Rheinische Post Duesseldorf Meerbusch
Scholz will höhere Steuer für Reiche
Angesichts der Milliardenlasten sollen die Steuern steigen. IW-Chef Hüther warnt.
DÜSSELDORF Die Bewältigung der Corona-Krise wird den Staat Milliarden kosten. Allein im ersten Schritt nimmt die Bundesregierung 156 Milliarden Euro neue Schulden aufnehmen. Mit Blick darauf fordert Bundesfinanzminister Olaf Scholz nun, die Steuern für Reiche zu erhöhen. Die Bürger, die „sehr, sehr viel verdienen, sollten einen etwas höheren Beitrag leisten“, sagte der SPD-Politiker dem „Tagesspiegel“. „Das bleibt unser Ziel, und das wird ganz sicher auch in unserem nächsten Wahlprogramm stehen.“Scholz verwies auf das Wahlprogramm seine Partei von 2017, wonach Spitzensteuersatz und Reichensteuer steigen sollen.
In ihrem Programm fordert die SPD zwar eine Verschiebung der Einkommensgrenze für den Spitzensteuersatz, zugleich aber auch dessen Anhebung von 42 auf 45 Prozent. Dieser Satz soll ab einem zu versteuernden Jahreseinkommen von 76.200 Euro (Single) fällig werden. Zugleich soll der Reichensteuersatz
von 45 auf 48 Prozent steigen. „Wir möchten die Reichensteuer in Höhe von drei Prozent auf den Spitzensteuersatz zukünftig ab einem zu versteuernden Einkommen von 250.000 Euro erheben“, hieß es dort. Derzeit wird die Reichensteuer ab 265.327 Euro fällig. Als drittes Element will die SPD die Abgeltungssteuer abschaffen.

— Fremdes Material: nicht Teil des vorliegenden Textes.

(* ===== verification/TerminalStamps.v ===== *)
(** Every delta a terminal of the service retains carries the identifier of that terminal,
    whatever is called. *)
From S2P Require Import Prelude Order Canonical OperationQueue Query TerminalProtocol Terminal TerminalService TerminalRuns.

Local Open Scope method_scope.

Section Stamps.
Context `{RT : AttachedTerminalRuntime} `{FE : !FixtureEmulator}.

Definition stamped (id : TerminalId) (t : HostedTerminal) : Prop :=
  Forall (fun d => td_terminal_id d = id) (ht_deltas t).

(** The method keeps the stamps of the terminal it is a method of. *)
Definition stamps (id : TerminalId) {A} (p : method A) : Prop :=
  forall t, stamped id t -> stamped id (fst (p t)).

Lemma stamps_bind {A B} id (p : method A) (k : A -> method B) :
  stamps id p -> (forall a, stamps id (k a)) -> stamps id (m_bind p k).
Proof.
  intros Hp Hk t Ht. unfold m_bind. specialize (Hp t Ht). destruct (p t) as [t' [a|e]]; [|done].
  by apply Hk.
Qed.

Lemma stamps_still {A} id (r : HostedTerminal -> result A TerminalError) : stamps id (fun t => (t, r t)).
Proof. by intros t. Qed.
Lemma stamps_attempt {A} id (p : method A) : stamps id p -> stamps id (m_attempt p).
Proof. intros Hp t Ht. unfold m_attempt. specialize (Hp t Ht). by destruct (p t) as [t' []]. Qed.
Lemma stamps_runtime {A} id rt (call : runtime -> runtime * A) : stamps id (m_runtime rt call).
Proof. intros t Ht. unfold m_runtime. by destruct (call rt). Qed.
Lemma stamps_runtime_try {A} id rt (call : runtime -> runtime * result A TerminalError) :
  stamps id (m_runtime_try rt call).
Proof. apply stamps_bind; [apply stamps_runtime|intros; apply stamps_still]. Qed.
Lemma stamps_set id f : (forall t, stamped id t -> stamped id (f t)) -> stamps id (m_set f).
Proof. intros Hf t Ht. by apply Hf. Qed.

(** A delta made for the terminal and retained. *)
Lemma stamps_retained {A} id n ops (k : unit -> method A) :
  (forall u, stamps id (k u)) ->
  stamps id (m_bind (m_get (fun t => delta_of t id n ops)) (fun delta => m_bind (retain_delta delta) k)).
Proof.
  intros Hk t Ht. unfold m_bind, m_get, retain_delta, m_set. apply Hk. unfold stamped in *. cbn.
  apply Forall_app. split; [|by constructor]. destruct (_ <=? _); [|done]. destruct Ht; [constructor|done].
Qed.
Lemma stamps_retained_last id n ops :
  stamps id (m_bind (m_get (fun t => delta_of t id n ops)) retain_delta).
Proof.
  intros t Ht. pose proof (stamps_retained id n ops m_ret (fun u => stamps_still id _) t Ht) as H.
  exact H.
Qed.
End Stamps.

Create HintDb stamps.
#[export] Hint Resolve stamps_still stamps_runtime stamps_runtime_try : stamps.

(** Follows the program: binds, branches, and setters of anything but the deltas. *)
Ltac stamp_step :=
  match goal with
  | |- forall _, _ => intros
  | |- stamps _ (m_bind (m_get (fun t => delta_of t _ _ _)) (fun d => retain_delta d)) => apply stamps_retained_last
  | |- stamps _ (m_bind (m_get (fun t => delta_of t _ _ _)) _) => apply stamps_retained
  | |- stamps _ (m_bind _ _) => apply stamps_bind
  | |- stamps _ (m_attempt _) => apply stamps_attempt
  | |- stamps _ (m_set _) => apply stamps_set
  | |- stamps _ (match ?x with _ => _ end) => destruct x
  | |- stamped _ (match ?x with _ => _ end) => destruct x
  | H : stamped ?id ?t |- stamped ?id _ => exact H
  | |- _ => solve [eauto with stamps nocore]
  end.
Ltac stamp := repeat stamp_step.

Section Methods.
Context `{RT : AttachedTerminalRuntime} `{FE : !FixtureEmulator}.

Lemma stamps_bump id : stamps id bump_sequence.
Proof. unfold bump_sequence. stamp. Qed.
Lemma stamps_screen id : stamps id screen_snapshot.
Proof. unfold screen_snapshot. stamp. Qed.
Lemma stamps_session_view id : stamps id hosted_session_view.
Proof. unfold hosted_session_view. stamp. Qed.
Hint Resolve stamps_bump stamps_screen stamps_session_view : stamps.

Lemma stamps_title id : stamps id current_title.
Proof. unfold current_title. stamp. Qed.
Lemma stamps_note id n : stamps id (note_observed_output n).
Proof. unfold note_observed_output. stamp. Qed.
Lemma stamps_verify id : stamps id verify_attachment.
Proof. unfold verify_attachment. stamp. Qed.
Hint Resolve stamps_title stamps_note stamps_verify : stamps.

Lemma stamps_settle id events : stamps id (settle_events id events).
Proof. induction events; cbn [settle_events]; stamp. Qed.
Hint Resolve stamps_settle : stamps.
Lemma stamps_lifecycle id : stamps id (drain_lifecycle id).
Proof. unfold drain_lifecycle. stamp. Qed.
Lemma stamps_enforce id screen : stamps id (enforce_scrollback_bound_from_screen screen).
Proof. unfold enforce_scrollback_bound_from_screen. stamp. Qed.
Lemma stamps_remember id screen title : stamps id (remember_screen screen title).
Proof. unfold remember_screen. stamp. Qed.
Hint Resolve stamps_lifecycle stamps_enforce stamps_remember : stamps.

Lemma stamps_record id n screen : stamps id (record_delta_from_screen id n screen).
Proof. unfold record_delta_from_screen. stamp. Qed.
Hint Resolve stamps_record : stamps.
Lemma stamps_record_screen id screen coalesced : stamps id (record_screen id screen coalesced).
Proof. unfold record_screen. stamp. Qed.
Hint Resolve stamps_record_screen : stamps.
Lemma stamps_notifications id n : stamps id (record_notifications id n).
Proof. induction n; cbn [record_notifications]; stamp. Qed.
Lemma stamps_readable id : stamps id verify_readable.
Proof.
  intros t Ht. unfold verify_readable. pose proof (stamps_verify id t Ht) as H.
  destruct (verify_attachment t) as [t' [[]|[]]]; try done. by destruct (is_some _).
Qed.
Lemma stamps_pending id : stamps id take_pending_output.
Proof. intros t Ht. unfold take_pending_output. by destruct (pending_take _). Qed.
Hint Resolve stamps_notifications stamps_readable stamps_pending : stamps.

Lemma stamps_drain id : stamps id (drain_attached_output id).
Proof. unfold drain_attached_output. stamp. Qed.
Hint Resolve stamps_drain : stamps.
Lemma stamps_snapshot id : stamps id (hosted_snapshot id).
Proof. unfold hosted_snapshot. stamp. Qed.
Lemma stamps_cursor id c g n : stamps id (remember_client_cursor c g n).
Proof. unfold remember_client_cursor. stamp. Qed.
Lemma stamps_commit id view : stamps id (commit_view_sequence view).
Proof. unfold commit_view_sequence. stamp. Qed.
Hint Resolve stamps_snapshot stamps_cursor stamps_commit : stamps.
Lemma stamps_coalesced id c g reason clear : stamps id (coalesced_snapshot id c g reason clear).
Proof. unfold coalesced_snapshot. stamp. Qed.
Hint Resolve stamps_coalesced : stamps.

Lemma stamps_updates id c g since : stamps id (updates_since id c g since).
Proof. unfold updates_since. stamp. Qed.
Lemma stamps_resize id size fence : stamps id (hosted_resize id size fence).
Proof. unfold hosted_resize. stamp. Qed.
Lemma stamps_scroll id d : stamps id (hosted_scroll_lines d).
Proof. unfold hosted_scroll_lines. stamp. Qed.
Lemma stamps_forward id e : stamps id (forward_input e).
Proof. unfold forward_input. stamp. Qed.
Lemma stamps_fixture_bytes id output : stamps id (apply_fixture_reader_bytes id output).
Proof. unfold apply_fixture_reader_bytes. stamp. Qed.
Lemma stamps_close id fresh reason : stamps id (hosted_close fresh reason).
Proof. unfold hosted_close. stamp. Qed.

Hint Resolve stamps_close stamps_scroll stamps_forward : stamps.

(** Replacing the generation drops the deltas of the one before. *)
Lemma stamps_replace id : stamps id (hosted_replace_generation id).
Proof.
  unfold hosted_replace_generation, rebind_runtime, replace_fixture. stamp.
  - unfold stamped. cbn. by constructor.
  - unfold stamped. cbn. by constructor.
Qed.

Lemma stamps_view id task : stamps id (view_method task id).
Proof. unfold view_method, provider_identity. stamp. Qed.

Lemma stamps_write id e : stamps id (write_method e).
Proof.
  intros t Ht. unfold write_method, hosted_write. destruct (input_sequence_for t e) as [n|ack]; [|done].
  pose proof (stamps_forward id e t Ht) as H. by destruct (forward_input e t) as [t' []].
Qed.
End Methods.

#[export] Hint Resolve stamps_bump stamps_screen stamps_session_view stamps_title stamps_note
  stamps_verify stamps_settle stamps_lifecycle stamps_enforce stamps_remember stamps_record
  stamps_record_screen stamps_notifications stamps_readable stamps_pending stamps_drain
  stamps_snapshot stamps_cursor stamps_commit stamps_coalesced stamps_updates stamps_resize
  stamps_scroll stamps_forward stamps_fixture_bytes stamps_close stamps_replace stamps_view
  stamps_write : stamps.

(** ** The calls of the service *)

Section Calls.
Context `{RT : AttachedTerminalRuntime} `{FE : !FixtureEmulator} `{TO : !TerminalOrder}.

Definition all_stamped (s : TerminalService) : Prop := map_Forall stamped s.

Lemma on_terminal_stamped {A} s id (p : method A) :
  stamps id p -> all_stamped s -> all_stamped (fst (on_terminal s id p)).
Proof.
  intros Hp Hs. unfold on_terminal. destruct (s !! id) as [t|] eqn:Ht; [|done].
  specialize (Hp t (Hs _ _ Ht)). destruct (p t) as [t' r]. by apply map_Forall_insert_2.
Qed.

Lemma when_open_stamps {A} id (p : method A) : stamps id p -> stamps id (when_open p).
Proof. intros Hp. apply stamps_bind; [by intros t|by intros]. Qed.

Lemma on_selected_stamped {A} s task resource (p : TerminalId -> method A) :
  (forall id, stamps id (p id)) -> all_stamped s -> all_stamped (fst (on_selected s task resource p)).
Proof.
  intros Hp Hs. unfold on_selected. destruct (rbind _ _) as [id|e]; [|done].
  by apply on_terminal_stamped; [apply when_open_stamps|].
Qed.

Lemma alter_stamped s id f :
  (forall t, ht_deltas (f t) = ht_deltas t) -> all_stamped s -> all_stamped (alter f id s).
Proof.
  intros Hf Hs i t. destruct (decide (i = id)) as [->|Hne].
  - rewrite lookup_alter_eq. intros (t' & Ht & ->)%fmap_Some. unfold stamped. rewrite Hf. by apply Hs.
  - rewrite lookup_alter_ne by done. apply Hs.
Qed.

(** A terminal is published without deltas. *)
Lemma publish_stamped s id o taken :
  (forall t, o = Ok t -> ht_deltas t = []) -> all_stamped s -> all_stamped (fst (publish s id o taken)).
Proof.
  intros Ho Hs. unfold publish. destruct o as [t|]; [|done]. destruct (existsb _ _); [done|].
  apply map_Forall_insert_2; [|done]. unfold stamped. by rewrite Ho.
Qed.

Lemma open_attached_empty owner spec rt t : open_attached owner spec rt = Ok t -> ht_deltas t = [].
Proof.
  unfold open_attached. intros Hx. apply rbind_Ok in Hx as (sp & _ & Hx).
  destruct (rt_current_attachment_fence rt) as [r1 a]. apply rbind_Ok in Hx as (? & _ & Hx).
  destruct (rt_screen_snapshot _) as [r2 screen]. destruct (rt_session_view r2) as [r3 view].
  destruct (rt_install_output_sink r3) as [r4 i1]. apply rbind_Ok in Hx as (? & _ & Hx).
  destruct (rt_install_lifecycle_sink r4) as [r5 i2]. apply rbind_Ok in Hx as (? & _ & Hx).
  by injection Hx as <-.
Qed.

Lemma close_stamped s id fresh reason :
  all_stamped s -> all_stamped (fst (service_close s id fresh reason)).
Proof.
  intros Hs. pose proof (on_terminal_stamped s id _ (stamps_close id fresh reason) Hs) as H.
  unfold service_close. by destruct (on_terminal s id _).
Qed.

Lemma remove_stamped s resource : all_stamped s -> all_stamped (fst (remove_closed s resource)).
Proof.
  intros Hs. unfold remove_closed. destruct (find_terminal _ s); [|done]. by apply map_Forall_delete.
Qed.

Lemma call_stamped s call : all_stamped s -> all_stamped (fst (terminal_do s call)).
Proof.
  intros Hs. destruct call; cbn [terminal_do]; unfold acked, attached, done_with, reported; cbn [fst];
    try (apply on_terminal_stamped; [first [by stamp|by apply when_open_stamps; stamp]|done]);
    try (by apply alter_stamped; [intros ?; repeat case_match|]).
  - apply publish_stamped; [|done]. intros t Hx. apply rbind_Ok in Hx as (? & _ & Hx).
    apply rbind_Ok in Hx as (? & _ & Hx). by injection Hx as <-.
  - apply publish_stamped; [|done]. intros t Hx. apply rbind_Ok in Hx as (? & _ & Hx).
    by eapply open_attached_empty.
  - apply publish_stamped; [|done]. intros t Hx. apply rbind_Ok in Hx as (? & _ & Hx).
    apply rbind_Ok in Hx as (? & _ & Hx). apply rbind_Ok in Hx as (t' & Ht & Hx). injection Hx as <-.
    by apply open_attached_empty in Ht.
  - apply publish_stamped; [|done]. intros t Hx. apply rbind_Ok in Hx as (? & _ & Hx).
    destruct (rt_current_attachment_fence _) as [r1 a]. apply rbind_Ok in Hx as (? & _ & Hx).
    apply rbind_Ok in Hx as (? & _ & Hx). apply rbind_Ok in Hx as (? & _ & Hx).
    apply rbind_Ok in Hx as (t' & Ht & Hx). injection Hx as <-. by apply open_attached_empty in Ht.
  - unfold bind_task_identity. destruct (_ || _); [done|]. apply on_terminal_stamped; [|done].
    apply when_open_stamps. stamp.
  - unfold service_write. destruct (negb _); [done|]. apply on_terminal_stamped; [stamp|done].
  - unfold write_task_input. destruct (terminal_input_validate _); [|done].
    apply on_terminal_stamped; [|done]. apply when_open_stamps. intros u Ht.
    destruct (request_fences u _); [|done]. destruct (negb _); [done|]. by apply stamps_write.
  - by apply close_stamped.
  - by apply remove_stamped.
  - pose proof (on_terminal_stamped s id _ (stamps_replace id) Hs) as H.
    unfold service_replace_generation. by destruct (on_terminal s id _).
  - apply on_terminal_stamped; [|done]. apply when_open_stamps, stamps_set. intros u Hu. cbn zeta.
    by repeat case_match.
  - unfold task_terminal_view_for. destruct (select_terminal _ _ _) as [[id|]|]; [|done..].
    apply on_terminal_stamped; [|done]. apply when_open_stamps. stamp.
  - apply on_selected_stamped; [|done]. intros id. stamp.
  - apply on_selected_stamped; [|done]. intros id. stamp.
  - unfold shell_output_sequence. destruct (open_plain_shell_id s _) as [id|]; [|done].
    apply on_terminal_stamped; [stamp|done].
Qed.

(** Whatever is called and reported, from any service whose terminals are stamped. *)
Lemma run_stamped calls : forall s s' log,
  all_stamped s -> terminal_run s calls = (s', log) -> all_stamped s'.
Proof.
  induction calls as [|call calls IH] using rev_ind; intros s s' log Hs Hr; [by injection Hr as <- _|].
  rewrite terminal_run_snoc in Hr. destruct (terminal_run s calls) as [s1 log1] eqn:E.
  pose proof (call_stamped s1 call (IH _ _ _ Hs E)) as H. destruct (terminal_do s1 call) as [s2 out].
  by injection Hr as <- _.
Qed.
End Calls.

Die Reaktionen auf Scholz’ Vorstoß fielen gemischt aus: Der Vizechef der Linksfraktion im Bundestag, Fabio De Masi, begrüßte eine Mehrbelastung der Reichen. „Wir brauchen sowohl eine Entlastung kleiner und mittlerer Einkommen als auch eine Vermögensabgabe für Multimillionäre und Milliardäre.“
Der Direktor des Instituts der deutschen Wirtschaft (IW), Michael Hüther, warnt dagegen: „Es ist nicht die Zeit, Steuererhöhungs-Erwartungen zu schüren. Dies würde auch das Investieren belasten, das in der Krise schon dramatisch geschwächt wird.“Zugleich sagte er unserer Redaktion: „Grundsätzlich hat Deutschland ein wie gewünscht effektiv umverteilendes Steuer- und
Transfersystem von oben nach unten.“Die obersten 25 Prozent der Steuerpflichtigen trügen rund 75 Prozent des Einkommensteueraufkommens. Dagegen tragen die unteren 50 Prozent zusammen nicht einmal fünf Prozent der Steuerlast, so das Statistische Bundesamt. „Völlig unerheblich sind jetzt auch Parteiprogramme aus einer anderen Zeit“, sagte der IW-Chef. „Wenn es um steuersystematische Argumente geht, dann gibt es Dringenderes, wie die Negativsteuer für Unternehmen als verlässliche Verlustbeteiligung.“Damit könnten Unternehmen ihre Steuerlast für 2019 rückwirkend senken und so Liquidität sichern.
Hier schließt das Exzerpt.